Supplementary Figure 4 Microglia gene regulatory network and association of brain networks with Alzheimer’s disease.

(a) The regulons associated to microglia, inferred on the mouse brain data, can be summarized based on the binding motif of the associated TF (network built in iRegulon). The genes that are included in a previously published microglia signature (Lavin et al.⁴⁷) are indicated by a larger font size; the color of the node indicates the number of regulators (lighter: fewer, darker: more). The predicted network for microglia contains many well-known regulators of microglial fate and/or microglial activation, including PU.1, Nfkb, Irf, and AP-1/Maf. (b) When we compared the predicted microglial network to previously published gene signatures of microglial “activation” in a mouse Alzheimer's disease model, we found the microglia network to be strongly activated and the neuronal network to be down-regulated during AD progression, indicating that the microglia network captures a relevant regulatory program. The plots shown are results of GSEA analysis of the networks associated to each of the wild type cell types (union of the genes in the regulons) against the gene expression-based ranking in a mouse model for Alzheimer's disease (AD). Dataset by Gjoneska et al.⁵⁰: transcriptional changes in hippocampus of CK-p25 mouse models of AD compared to CK littermate controls, 2 and 6 weeks after p25 induction.

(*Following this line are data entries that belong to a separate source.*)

(** C9 as stated fails, on the sorting and on the identical lists.
    For the graph of one ingested project: whatever the iteration
    order of the set, the links of the project node come in the order
    in which the edges were added, requests before flask, so the links
    are not sorted; when the set iterates in insertion order the nodes
    are not sorted either; and two calls for which the set iterates in
    two orders, here one the reverse of the other, return different
    lists. *)
Lemma get_graph_data_not_sorted :
  let G := ingest components 1 "https://example.org/a.git" empty_graph in
  (∀ set_iter, (∀ l, set_iter l ≡ₚ l) →
     ∀ d, get_graph_data set_iter G 1 = inr d → ¬ links_sorted d) ∧
  (∃ d, get_graph_data id G 1 = inr d ∧ ¬ nodes_sorted d ∧ ¬ links_sorted d) ∧
  get_graph_data id G 1 ≠ get_graph_data reverse G 1.
Proof.
  intros G.
  assert (get_graph_data id G 1 ≠ get_graph_data reverse G 1) as Hdiff.
  { intros Heq. vm_compute in Heq. discriminate Heq. }
  revert Hdiff. generalize (get_graph_data reverse G 1). intros other Hdiff.
  assert (∀ set_iter, (∀ l, set_iter l ≡ₚ l) →
     ∀ d, get_graph_data set_iter G 1 = inr d → ¬ links_sorted d) as Hany.
  { intros set_iter Hperm d Hd.
    assert (descendants G (project_node 1) =
            inr ["requests_2.28.1"; "flask_2.3.0"; "sqlalchemy_1.4.47"; "jinja2_3.1.2";
                 "werkzeug_2.3.0"; "vuln_CVE-2023-1234"; "vuln_CVE-2023-5678";
                 "vuln_CVE-2023-9012"]) as Hds by by vm_compute.
    destruct (get_graph_data_lists set_iter G 1 _ Hds) as (d0 & Hd0 & _ & _ & Heq).
    assert (d = d0) as -> by congruence. clear Hd Hd0. cbv zeta in Heq.
    set (L := _ ++ [project_node 1]) in Heq.
    destruct Heq as [_ Hlinks].
    { intros n Hn. rewrite Hperm in Hn. revert n Hn. apply Forall_forall.
      apply (bool_decide_unpack _). by vm_compute. }
    { apply Forall_forall. apply (bool_decide_unpack _). by vm_compute. }
    assert ("project_1" ∈ set_iter L) as Hin.
    { rewrite Hperm. apply (bool_decide_unpack _). by vm_compute. }
    apply list_elem_of_split in Hin as (l1 & l2 & Hsplit).
    unfold links_sorted. rewrite Hlinks, Hsplit.
    change ("project_1" :: l2) with (["project_1"] ++ l2).
    rewrite edges_app, (edges_app G ["project_1"] l2).
    assert (edges G ["project_1"] =
            [("project_1", "requests_2.28.1"); ("project_1", "flask_2.3.0");
             ("project_1", "sqlalchemy_1.4.47"); ("project_1", "jinja2_3.1.2");
             ("project_1", "werkzeug_2.3.0")]) as -> by by vm_compute.
    rewrite <- !app_comm_cons.
    intros Hs. apply Sorted_adjacent in Hs. by vm_compute in Hs. }
  split; [done|]. split; [|done]. clear Hdiff.
  destruct (get_graph_data id G 1) as [e|d] eqn:Hd; [by vm_compute in Hd|].
  exists d. split; [done|]. split; [|by apply (Hany id)].
  vm_compute in Hd. injection Hd as <-.
  unfold nodes_sorted. cbn [nodes fmap list_fmap n_id].
  intros Hs. apply (Sorted_adjacent _ []) in Hs. by vm_compute in Hs.
Qed.

(** ** Ingesting twice: ordered dicts *)

Section ordered_dict_facts.
Context `{Countable K}.
Implicit Types (d g h hi : odict (K:=K)) (n : K) (attr : gmap string value).

Lemma union_Some_l {A} (x : A) (o : option A) : Some x ∪ o = Some x.
Proof. by destruct o. Qed.

Lemma upsert_dom n attr d : dom (upsert n attr d).2 = {[n]} ∪ dom d.2.
Proof.
  unfold upsert. destruct (d.2 !! n) eqn:E; simpl; by rewrite dom_insert_L.
Qed.

Lemma upsert_order_in n attr d : n ∈ dom d.2 → (upsert n attr d).1 = d.1.
Proof. intros [old E]%elem_of_dom. unfold upsert. by rewrite E. Qed.

Lemma oget_upsert n attr d n' key :
  oget (upsert n attr d) n' key =
    if decide (n = n') then attr !! key ∪ oget d n key else oget d n' key.
Proof.
  unfold oget, upsert. case_decide as Hn.
  - subst n'. destruct (d.2 !! n) as [old|] eqn:E; simpl; rewrite lookup_insert_eq; simpl.
    + by rewrite lookup_union.
    + by rewrite (right_id_L None _).
  - destruct (d.2 !! n) as [old|] eqn:E; simpl; by rewrite lookup_insert_ne.
Qed.

Lemma oget_None d n key : n ∉ dom d.2 → oget d n key = None.
Proof. intros E%not_elem_of_dom. unfold oget. by rewrite E. Qed.

Lemma replays_refl h : replays h h h.
Proof. split_and!; auto. Qed.

(** An update of a key that the first run's result has. *)
Lemma replays_upsert n attr g hi h :
  n ∈ dom h.2 → replays g hi h → replays (upsert n attr g) (upsert n attr hi) h.
Proof.
  intros Hn (Ho & Hd & Hv & Hs). split_and!.
  - rewrite upsert_order_in; [done|]. by rewrite Hd.
  - rewrite upsert_dom, Hd. set_solver.
  - intros n' key. rewrite !oget_upsert. destruct (decide (n = n')) as [<-|]; [|apply Hv].
    destruct (attr !! key); [left; by rewrite !union_Some_l|].
    rewrite !(left_id_L None _). apply Hv.
  - intros n' key Hsome. rewrite oget_upsert. destruct (decide (n = n')) as [<-|]; [|by apply Hs].
    apply Hs in Hsome. destruct (attr !! key); [by rewrite union_Some_l|].
    by rewrite (left_id_L None _).
Qed.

Supplementary Figure 5 SCENIC is robust to down-sampling of cells and sparse expression matrices.

(a) SCENIC run on 100 random cells from the mouse brain dataset (Zeisel et al.) provides similar results to the run on the whole dataset (left column: cell states matching the cell types provided in the publication, similar relevant regulons per state, and significant overlap of targets). The GRN inferred with the 100 cells is then evaluated with AUCell on all cells to confirm that the network is generalizable to cells not included in the GRN inference. On the right column, same approach but simulating a sparse dataset (UMI count matrix divided by three and truncated, resulting on a median of 1121 detected genes). Many relevant TFs are not detected in the sparse dataset (so the associated regulons will be missed) but SCENIC is still able to identify the main cell types. (b) Evaluation of the stability of the results from SCENIC with 10 runs of SCENIC on the mouse brain dataset (Zeisel et al.). Top: Binary regulon activity matrices and t-SNEs (colored by the author’s cell-type labels). The aggregation of the 10 binary matrices illustrates the stability of the results across runs, and the large majority of top regulators are found in 10/10 runs. (c) t-SNE on the AUC regulon activity resulting from running SCENIC on 10 random subsets of 100 cells.

Supplementary Figure 6 SCENIC results for the human brain single-nuclei data set (Lake et al., 2016).

(a) Binary regulon activity matrix. (b) Three GRN-based subpopulations of human interneurons, with the main DNA motifs and transcription factors defining these groups (NFIX for the VIP interneurons, and ESRRG for the PV interneurons), and the top known markers identified in each (note that the TFs themselves are also up-regulated in the respective clusters). Bottom box: Expression of markers for interneuron subtypes.^51,52 In the first plot, interneurons are colored according to the marker with highest Z-score. The remaining plots are colored based on gene expression (grey: no expression, dark red: high expression, yellow: intermediate).

Supplementary Figure 7 Expression-based clustering of mouse and human brain cells.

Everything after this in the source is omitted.